Me, I actually like the smaller processors a lot more.

Neil
12-May-2011, 10:50 AM
You'd think at some point in the next ten years a radical change will come, moving us away from traditional silicon processors... And that no doubt will move us into processing speeds far greater than today... Possibly even enough to run Doom4!

BillyRay
12-May-2011, 07:22 PM
http://www.bbc.co.uk/news/technology-13283882

Why am I in the mood for waffles, now?

brer
13-May-2011, 05:57 PM
I do not think we will move from silicon anytime soon. It has too much going for it from a material standpoint.

It can handle fairly high temperatures for one. It it easily purified into a decent semiconductor material for another. It is plentiful for another.
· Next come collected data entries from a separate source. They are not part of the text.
Lemma stream_example_opened : @may_open stream_example_formats stream_example_caller (0%nat, stream_example_tables) stream_example_client.
Proof. exists (0%nat, stream_example_tables). left. vm_compute. reflexivity. Qed.

Lemma member_streams_confined_witness :
  publish_event "T" (stream_example_event (Some "P")) ∈ stream_example_run /\
  (exists p, ep_project_id (stream_example_event (Some "P")) = Some p /\ own_project stream_example_caller stream_example_tables p) /\
  exists p, ev_project_id (stream_example_row (Some "P") 9) = Some p /\ own_project stream_example_caller stream_example_tables p.
Proof.
  destruct (@member_streams_confined stream_example_formats _ stream_example_caller (0%nat, stream_example_tables) stream_example_client
    stream_example_run 0%nat stream_example_end stream_example_opened) as [Hlive Hreplayed].
  - vm_compute. reflexivity.
  - reflexivity.
  - intros rows Hin. unfold stream_example_run in Hin.
    repeat (apply elem_of_cons in Hin as [Hin|Hin]; [first [discriminate Hin|injection Hin as Hin; exists (Some 5%Z), stream_example_rows; exact Hin]|]). by apply not_elem_of_nil in Hin.
  - destruct (Hlive (stream_example_event (Some "P"))) as [Hp Hown]; [do 3 apply list_elem_of_further; apply list_elem_of_here|].
    destruct (Hreplayed (stream_example_row (Some "P") 9)) as [_ Hown']; [do 2 apply list_elem_of_further; apply list_elem_of_here|].
    split; [exact Hp|]. split; [apply Hown; reflexivity|apply Hown'; reflexivity].
Defined.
Photo lithography was turned into a high science in its own right because of silicon.

I am not saying that we are stuck with silicon, just that all the alternatives are decades away and are all more expensive.

What is kicking us in the head is not the material, but basic quantum physics.

Materials at a nano level do not respond the same way as they do at a macro level. This concept becomes more and more important as we keep trying to make the circuitry smaller.

At a macro level, entropy exists. Heat goes from a warm object to a cold object. An object will roll down hill. Electricity will only flow in one direction based on polarity and potential.

At the micro level, these rules break down as if they are based on statistics instead of a hard rule.

Even changing the materials we use as semiconductors will not buy us much more time in this regard.

Architecture and operating systems will, in my opinion, be the next things that are optimized in order to provide succeeding generations of devices. Devices will include more processors designed around parallel computing as will the operating system.

But on the other hand, just wait until we start getting the first generations of computers designed around using some of the more esoteric effects of quantum theory. Memory buses that communicate via particle entanglement, quantum processors based on electrons using undefined states or a few of the other tricks that are being developed.

They will be cool as heck when they finally arrive, but this may be a few decades away.